*** Opening Information ***

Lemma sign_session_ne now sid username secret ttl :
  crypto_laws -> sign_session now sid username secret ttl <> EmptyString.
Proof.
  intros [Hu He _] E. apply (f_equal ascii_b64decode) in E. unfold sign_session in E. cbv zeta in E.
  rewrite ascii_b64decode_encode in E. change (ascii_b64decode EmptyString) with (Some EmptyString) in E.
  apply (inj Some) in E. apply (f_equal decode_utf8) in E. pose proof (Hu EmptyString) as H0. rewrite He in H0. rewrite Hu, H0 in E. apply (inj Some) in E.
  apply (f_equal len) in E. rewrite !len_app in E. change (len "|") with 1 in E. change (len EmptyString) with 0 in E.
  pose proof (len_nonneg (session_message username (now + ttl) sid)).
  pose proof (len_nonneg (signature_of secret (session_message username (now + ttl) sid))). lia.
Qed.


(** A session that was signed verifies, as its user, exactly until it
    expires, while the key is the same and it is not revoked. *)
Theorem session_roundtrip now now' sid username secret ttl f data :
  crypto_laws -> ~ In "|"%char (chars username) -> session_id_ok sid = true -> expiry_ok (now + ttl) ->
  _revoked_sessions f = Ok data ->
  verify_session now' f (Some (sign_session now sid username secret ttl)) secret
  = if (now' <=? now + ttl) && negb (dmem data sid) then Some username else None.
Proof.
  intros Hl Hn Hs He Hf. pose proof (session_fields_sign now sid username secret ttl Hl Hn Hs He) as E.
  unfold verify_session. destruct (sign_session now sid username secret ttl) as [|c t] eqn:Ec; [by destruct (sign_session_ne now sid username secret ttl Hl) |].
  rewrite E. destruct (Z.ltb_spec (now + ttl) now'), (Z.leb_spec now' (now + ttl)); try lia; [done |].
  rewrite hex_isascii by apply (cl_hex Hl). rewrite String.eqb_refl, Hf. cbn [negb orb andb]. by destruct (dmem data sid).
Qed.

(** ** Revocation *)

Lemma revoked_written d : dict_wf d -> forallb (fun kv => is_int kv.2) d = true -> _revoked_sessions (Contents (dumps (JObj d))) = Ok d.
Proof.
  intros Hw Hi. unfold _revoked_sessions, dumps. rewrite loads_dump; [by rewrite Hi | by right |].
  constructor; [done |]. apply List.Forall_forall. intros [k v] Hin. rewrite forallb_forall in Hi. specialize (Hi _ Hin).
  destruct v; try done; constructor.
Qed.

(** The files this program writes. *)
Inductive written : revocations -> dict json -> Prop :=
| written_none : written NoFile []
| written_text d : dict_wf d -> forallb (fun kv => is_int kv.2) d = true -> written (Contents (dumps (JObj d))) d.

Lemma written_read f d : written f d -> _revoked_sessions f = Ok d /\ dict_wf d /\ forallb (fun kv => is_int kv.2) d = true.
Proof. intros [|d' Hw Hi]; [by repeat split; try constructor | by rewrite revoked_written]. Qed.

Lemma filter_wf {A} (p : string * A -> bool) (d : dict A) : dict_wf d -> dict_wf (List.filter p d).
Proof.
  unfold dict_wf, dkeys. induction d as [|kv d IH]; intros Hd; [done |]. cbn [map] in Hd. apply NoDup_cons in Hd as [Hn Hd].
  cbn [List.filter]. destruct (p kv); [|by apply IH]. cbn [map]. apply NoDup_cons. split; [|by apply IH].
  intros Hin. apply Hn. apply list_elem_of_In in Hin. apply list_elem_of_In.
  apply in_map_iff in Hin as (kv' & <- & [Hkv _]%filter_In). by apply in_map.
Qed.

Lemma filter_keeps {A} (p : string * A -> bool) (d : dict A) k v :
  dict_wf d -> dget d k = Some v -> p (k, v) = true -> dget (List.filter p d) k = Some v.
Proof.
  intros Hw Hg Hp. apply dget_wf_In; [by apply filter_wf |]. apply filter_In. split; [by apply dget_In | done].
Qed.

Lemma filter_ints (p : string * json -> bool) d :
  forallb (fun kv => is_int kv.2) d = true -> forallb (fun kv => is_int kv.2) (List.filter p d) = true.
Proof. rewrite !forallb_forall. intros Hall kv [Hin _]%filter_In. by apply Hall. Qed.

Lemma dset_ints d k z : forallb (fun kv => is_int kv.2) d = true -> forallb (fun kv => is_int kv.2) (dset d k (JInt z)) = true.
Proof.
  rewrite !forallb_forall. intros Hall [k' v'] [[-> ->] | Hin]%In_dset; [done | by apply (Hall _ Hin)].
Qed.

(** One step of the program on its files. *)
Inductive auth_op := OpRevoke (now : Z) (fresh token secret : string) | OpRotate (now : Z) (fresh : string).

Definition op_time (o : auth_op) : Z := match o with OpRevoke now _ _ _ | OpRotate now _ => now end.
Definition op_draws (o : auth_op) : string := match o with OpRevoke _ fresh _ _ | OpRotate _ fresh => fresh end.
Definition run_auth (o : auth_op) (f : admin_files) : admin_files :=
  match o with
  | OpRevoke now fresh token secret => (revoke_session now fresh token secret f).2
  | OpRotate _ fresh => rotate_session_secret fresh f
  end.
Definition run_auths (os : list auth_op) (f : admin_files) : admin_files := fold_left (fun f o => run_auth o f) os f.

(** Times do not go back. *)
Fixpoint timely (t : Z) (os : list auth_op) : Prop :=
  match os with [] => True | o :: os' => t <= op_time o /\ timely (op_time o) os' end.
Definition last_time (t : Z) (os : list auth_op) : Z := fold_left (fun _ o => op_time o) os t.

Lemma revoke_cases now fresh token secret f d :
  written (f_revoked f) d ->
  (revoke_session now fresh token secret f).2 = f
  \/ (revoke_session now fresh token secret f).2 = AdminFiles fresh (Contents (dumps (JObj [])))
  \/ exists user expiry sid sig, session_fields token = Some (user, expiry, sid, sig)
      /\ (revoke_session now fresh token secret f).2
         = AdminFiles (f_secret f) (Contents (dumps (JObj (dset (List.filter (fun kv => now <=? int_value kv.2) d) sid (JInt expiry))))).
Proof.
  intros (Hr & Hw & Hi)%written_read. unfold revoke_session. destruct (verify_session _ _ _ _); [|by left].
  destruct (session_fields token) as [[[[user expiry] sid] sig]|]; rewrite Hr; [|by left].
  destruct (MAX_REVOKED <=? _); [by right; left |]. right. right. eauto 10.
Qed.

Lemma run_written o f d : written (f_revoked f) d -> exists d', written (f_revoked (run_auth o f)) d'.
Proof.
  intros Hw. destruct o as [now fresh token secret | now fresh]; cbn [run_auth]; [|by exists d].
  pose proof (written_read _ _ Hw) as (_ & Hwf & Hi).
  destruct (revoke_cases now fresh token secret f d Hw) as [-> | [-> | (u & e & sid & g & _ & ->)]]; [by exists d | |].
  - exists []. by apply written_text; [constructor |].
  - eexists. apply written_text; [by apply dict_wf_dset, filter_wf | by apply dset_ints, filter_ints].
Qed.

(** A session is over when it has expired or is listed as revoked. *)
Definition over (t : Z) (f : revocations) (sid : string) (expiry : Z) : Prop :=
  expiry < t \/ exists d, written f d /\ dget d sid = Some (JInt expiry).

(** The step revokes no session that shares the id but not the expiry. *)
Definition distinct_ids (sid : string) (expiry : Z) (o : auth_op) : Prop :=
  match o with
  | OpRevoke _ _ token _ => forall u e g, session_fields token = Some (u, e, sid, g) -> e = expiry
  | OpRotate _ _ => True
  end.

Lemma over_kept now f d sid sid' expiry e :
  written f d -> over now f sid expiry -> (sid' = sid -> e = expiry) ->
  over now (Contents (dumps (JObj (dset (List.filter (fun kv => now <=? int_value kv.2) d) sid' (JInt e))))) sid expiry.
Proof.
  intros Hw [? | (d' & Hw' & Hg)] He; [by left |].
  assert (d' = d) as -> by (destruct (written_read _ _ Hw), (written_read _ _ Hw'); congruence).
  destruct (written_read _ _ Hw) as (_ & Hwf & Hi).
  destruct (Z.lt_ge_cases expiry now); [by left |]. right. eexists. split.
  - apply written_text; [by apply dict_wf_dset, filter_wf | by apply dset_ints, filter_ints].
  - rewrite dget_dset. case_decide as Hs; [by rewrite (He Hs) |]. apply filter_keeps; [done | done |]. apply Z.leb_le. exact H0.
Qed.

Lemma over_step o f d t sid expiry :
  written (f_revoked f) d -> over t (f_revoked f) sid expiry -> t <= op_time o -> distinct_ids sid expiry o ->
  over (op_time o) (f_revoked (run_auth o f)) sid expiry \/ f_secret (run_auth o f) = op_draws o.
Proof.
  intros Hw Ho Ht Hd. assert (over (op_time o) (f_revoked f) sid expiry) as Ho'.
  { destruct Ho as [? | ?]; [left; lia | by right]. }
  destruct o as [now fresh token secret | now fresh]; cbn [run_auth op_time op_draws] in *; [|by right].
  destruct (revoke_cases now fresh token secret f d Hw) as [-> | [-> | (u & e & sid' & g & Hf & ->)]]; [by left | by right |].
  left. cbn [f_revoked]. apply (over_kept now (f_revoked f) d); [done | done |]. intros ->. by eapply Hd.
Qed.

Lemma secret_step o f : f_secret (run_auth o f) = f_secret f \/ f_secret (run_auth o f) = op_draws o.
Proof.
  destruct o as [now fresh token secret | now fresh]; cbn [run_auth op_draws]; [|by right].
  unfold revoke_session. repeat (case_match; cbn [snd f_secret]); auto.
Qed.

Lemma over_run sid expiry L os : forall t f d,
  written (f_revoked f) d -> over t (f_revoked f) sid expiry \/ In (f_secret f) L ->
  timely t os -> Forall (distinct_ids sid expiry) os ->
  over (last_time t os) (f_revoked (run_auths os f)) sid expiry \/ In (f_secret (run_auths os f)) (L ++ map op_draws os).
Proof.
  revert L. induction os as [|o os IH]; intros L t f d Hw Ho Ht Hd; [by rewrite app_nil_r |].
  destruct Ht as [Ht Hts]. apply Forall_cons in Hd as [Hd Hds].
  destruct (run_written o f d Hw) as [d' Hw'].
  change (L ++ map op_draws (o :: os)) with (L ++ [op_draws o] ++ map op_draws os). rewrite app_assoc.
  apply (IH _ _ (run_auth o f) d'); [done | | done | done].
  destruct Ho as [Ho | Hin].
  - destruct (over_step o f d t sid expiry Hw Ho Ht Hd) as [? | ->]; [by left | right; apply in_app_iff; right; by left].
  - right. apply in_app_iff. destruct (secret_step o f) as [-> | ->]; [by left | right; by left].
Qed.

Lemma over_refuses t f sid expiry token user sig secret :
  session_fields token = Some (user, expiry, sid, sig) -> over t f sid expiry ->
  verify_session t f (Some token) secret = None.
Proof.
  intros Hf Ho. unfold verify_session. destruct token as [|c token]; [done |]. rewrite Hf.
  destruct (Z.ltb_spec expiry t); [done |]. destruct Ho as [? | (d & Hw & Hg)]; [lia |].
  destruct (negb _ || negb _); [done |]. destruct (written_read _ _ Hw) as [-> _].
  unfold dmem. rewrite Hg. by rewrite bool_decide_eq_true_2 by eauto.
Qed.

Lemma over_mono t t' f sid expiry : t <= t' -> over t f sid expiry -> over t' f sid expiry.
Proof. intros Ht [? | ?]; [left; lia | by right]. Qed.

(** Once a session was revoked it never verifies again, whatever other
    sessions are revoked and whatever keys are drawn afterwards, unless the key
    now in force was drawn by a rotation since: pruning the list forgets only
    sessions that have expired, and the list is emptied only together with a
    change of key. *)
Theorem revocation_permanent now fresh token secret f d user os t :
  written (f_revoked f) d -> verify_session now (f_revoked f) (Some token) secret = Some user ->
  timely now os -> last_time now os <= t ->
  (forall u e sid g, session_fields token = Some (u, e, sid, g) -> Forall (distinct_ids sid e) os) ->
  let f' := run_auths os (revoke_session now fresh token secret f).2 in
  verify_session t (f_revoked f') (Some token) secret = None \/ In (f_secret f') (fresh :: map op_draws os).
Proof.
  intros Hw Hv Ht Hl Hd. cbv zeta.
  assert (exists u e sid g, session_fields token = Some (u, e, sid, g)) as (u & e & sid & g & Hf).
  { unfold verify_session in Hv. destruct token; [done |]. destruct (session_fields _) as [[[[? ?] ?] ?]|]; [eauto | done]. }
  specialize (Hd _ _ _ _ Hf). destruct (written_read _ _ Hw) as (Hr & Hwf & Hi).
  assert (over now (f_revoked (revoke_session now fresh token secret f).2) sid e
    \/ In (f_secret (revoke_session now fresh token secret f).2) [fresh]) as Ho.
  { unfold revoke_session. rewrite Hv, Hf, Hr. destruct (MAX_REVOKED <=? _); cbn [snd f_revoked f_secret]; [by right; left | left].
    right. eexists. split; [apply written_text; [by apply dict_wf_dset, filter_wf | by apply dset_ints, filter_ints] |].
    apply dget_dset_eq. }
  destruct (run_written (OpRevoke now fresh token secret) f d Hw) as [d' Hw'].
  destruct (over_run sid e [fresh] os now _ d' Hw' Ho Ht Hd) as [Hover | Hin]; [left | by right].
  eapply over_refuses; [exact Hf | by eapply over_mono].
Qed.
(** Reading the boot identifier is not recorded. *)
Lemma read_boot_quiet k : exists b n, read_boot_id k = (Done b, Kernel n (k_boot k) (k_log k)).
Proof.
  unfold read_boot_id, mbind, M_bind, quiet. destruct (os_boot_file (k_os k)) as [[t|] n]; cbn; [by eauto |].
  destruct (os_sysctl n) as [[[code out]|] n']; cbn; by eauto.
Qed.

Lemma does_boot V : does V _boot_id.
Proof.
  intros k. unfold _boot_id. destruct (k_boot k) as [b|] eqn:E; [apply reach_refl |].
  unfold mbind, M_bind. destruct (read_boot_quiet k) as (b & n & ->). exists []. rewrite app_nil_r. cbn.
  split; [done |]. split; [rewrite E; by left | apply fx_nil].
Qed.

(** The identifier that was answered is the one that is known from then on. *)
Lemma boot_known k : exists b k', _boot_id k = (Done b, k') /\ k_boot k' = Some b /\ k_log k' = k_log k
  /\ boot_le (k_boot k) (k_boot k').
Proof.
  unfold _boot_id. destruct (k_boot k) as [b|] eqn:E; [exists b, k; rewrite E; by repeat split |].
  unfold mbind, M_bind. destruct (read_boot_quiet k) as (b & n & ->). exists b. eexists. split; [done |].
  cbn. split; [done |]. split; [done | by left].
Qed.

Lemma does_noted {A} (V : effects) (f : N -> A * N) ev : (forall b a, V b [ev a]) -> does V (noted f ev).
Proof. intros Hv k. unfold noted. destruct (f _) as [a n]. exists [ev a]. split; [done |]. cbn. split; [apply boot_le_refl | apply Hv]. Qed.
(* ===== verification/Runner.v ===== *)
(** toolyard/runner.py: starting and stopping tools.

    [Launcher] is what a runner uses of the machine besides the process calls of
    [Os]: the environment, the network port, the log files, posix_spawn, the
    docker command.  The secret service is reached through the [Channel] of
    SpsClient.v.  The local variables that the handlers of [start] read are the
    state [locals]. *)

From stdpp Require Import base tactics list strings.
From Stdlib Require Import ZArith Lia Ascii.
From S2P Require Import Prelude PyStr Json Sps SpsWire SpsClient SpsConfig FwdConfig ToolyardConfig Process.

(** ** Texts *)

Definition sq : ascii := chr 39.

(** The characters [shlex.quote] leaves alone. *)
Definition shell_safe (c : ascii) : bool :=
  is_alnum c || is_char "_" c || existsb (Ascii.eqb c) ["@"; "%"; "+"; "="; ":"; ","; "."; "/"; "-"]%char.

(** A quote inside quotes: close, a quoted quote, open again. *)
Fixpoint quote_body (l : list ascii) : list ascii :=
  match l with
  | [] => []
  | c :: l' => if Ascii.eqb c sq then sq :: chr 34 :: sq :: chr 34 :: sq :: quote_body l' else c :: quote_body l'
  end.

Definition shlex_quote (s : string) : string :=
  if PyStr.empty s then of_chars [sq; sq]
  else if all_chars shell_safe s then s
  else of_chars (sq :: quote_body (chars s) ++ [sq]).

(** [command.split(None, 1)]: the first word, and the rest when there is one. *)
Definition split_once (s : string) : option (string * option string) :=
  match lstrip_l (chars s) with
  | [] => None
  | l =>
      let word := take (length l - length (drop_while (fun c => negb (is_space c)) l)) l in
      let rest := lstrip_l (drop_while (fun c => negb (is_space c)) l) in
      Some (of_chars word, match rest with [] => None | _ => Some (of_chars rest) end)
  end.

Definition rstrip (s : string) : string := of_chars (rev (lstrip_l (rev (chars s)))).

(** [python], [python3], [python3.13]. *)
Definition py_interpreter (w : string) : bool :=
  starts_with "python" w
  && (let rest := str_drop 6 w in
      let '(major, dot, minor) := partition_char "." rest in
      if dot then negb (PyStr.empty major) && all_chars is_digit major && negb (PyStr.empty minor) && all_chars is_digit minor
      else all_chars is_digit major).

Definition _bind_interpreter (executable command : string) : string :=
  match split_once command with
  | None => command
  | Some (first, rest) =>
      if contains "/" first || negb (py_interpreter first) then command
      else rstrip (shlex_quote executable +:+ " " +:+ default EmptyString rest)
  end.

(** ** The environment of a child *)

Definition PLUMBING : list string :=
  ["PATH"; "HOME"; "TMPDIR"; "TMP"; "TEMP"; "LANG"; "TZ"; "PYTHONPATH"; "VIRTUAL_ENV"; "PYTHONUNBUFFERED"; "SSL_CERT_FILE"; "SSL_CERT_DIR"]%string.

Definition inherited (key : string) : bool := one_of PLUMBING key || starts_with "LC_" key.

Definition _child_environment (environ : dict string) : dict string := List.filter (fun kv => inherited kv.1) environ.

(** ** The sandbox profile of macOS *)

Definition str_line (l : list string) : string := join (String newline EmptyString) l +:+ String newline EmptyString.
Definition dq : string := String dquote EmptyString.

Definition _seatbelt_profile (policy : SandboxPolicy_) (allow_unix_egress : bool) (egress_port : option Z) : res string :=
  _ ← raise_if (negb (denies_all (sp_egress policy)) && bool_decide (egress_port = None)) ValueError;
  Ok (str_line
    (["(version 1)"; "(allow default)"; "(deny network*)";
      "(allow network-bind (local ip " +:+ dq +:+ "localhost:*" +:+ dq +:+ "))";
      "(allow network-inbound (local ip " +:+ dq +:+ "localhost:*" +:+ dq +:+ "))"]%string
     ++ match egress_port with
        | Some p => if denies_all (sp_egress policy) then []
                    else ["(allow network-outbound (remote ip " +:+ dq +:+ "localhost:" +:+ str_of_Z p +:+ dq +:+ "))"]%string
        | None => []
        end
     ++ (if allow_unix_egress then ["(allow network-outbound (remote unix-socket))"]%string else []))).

*** Closing Information ***

What do the lines above say from the one containing "let rest := lstrip_l" down to the one containing "Ok (str_line"? Return them exactly, both end lines included, and only them.

Output below:
      let rest := lstrip_l (drop_while (fun c => negb (is_space c)) l) in
      Some (of_chars word, match rest with [] => None | _ => Some (of_chars rest) end)
  end.

Definition rstrip (s : string) : string := of_chars (rev (lstrip_l (rev (chars s)))).

(** [python], [python3], [python3.13]. *)
Definition py_interpreter (w : string) : bool :=
  starts_with "python" w
  && (let rest := str_drop 6 w in
      let '(major, dot, minor) := partition_char "." rest in
      if dot then negb (PyStr.empty major) && all_chars is_digit major && negb (PyStr.empty minor) && all_chars is_digit minor
      else all_chars is_digit major).

Definition _bind_interpreter (executable command : string) : string :=
  match split_once command with
  | None => command
  | Some (first, rest) =>
      if contains "/" first || negb (py_interpreter first) then command
      else rstrip (shlex_quote executable +:+ " " +:+ default EmptyString rest)
  end.

(** ** The environment of a child *)

Definition PLUMBING : list string :=
  ["PATH"; "HOME"; "TMPDIR"; "TMP"; "TEMP"; "LANG"; "TZ"; "PYTHONPATH"; "VIRTUAL_ENV"; "PYTHONUNBUFFERED"; "SSL_CERT_FILE"; "SSL_CERT_DIR"]%string.

Definition inherited (key : string) : bool := one_of PLUMBING key || starts_with "LC_" key.

Definition _child_environment (environ : dict string) : dict string := List.filter (fun kv => inherited kv.1) environ.

(** ** The sandbox profile of macOS *)

Definition str_line (l : list string) : string := join (String newline EmptyString) l +:+ String newline EmptyString.
Definition dq : string := String dquote EmptyString.

Definition _seatbelt_profile (policy : SandboxPolicy_) (allow_unix_egress : bool) (egress_port : option Z) : res string :=
  _ ← raise_if (negb (denies_all (sp_egress policy)) && bool_decide (egress_port = None)) ValueError;
  Ok (str_line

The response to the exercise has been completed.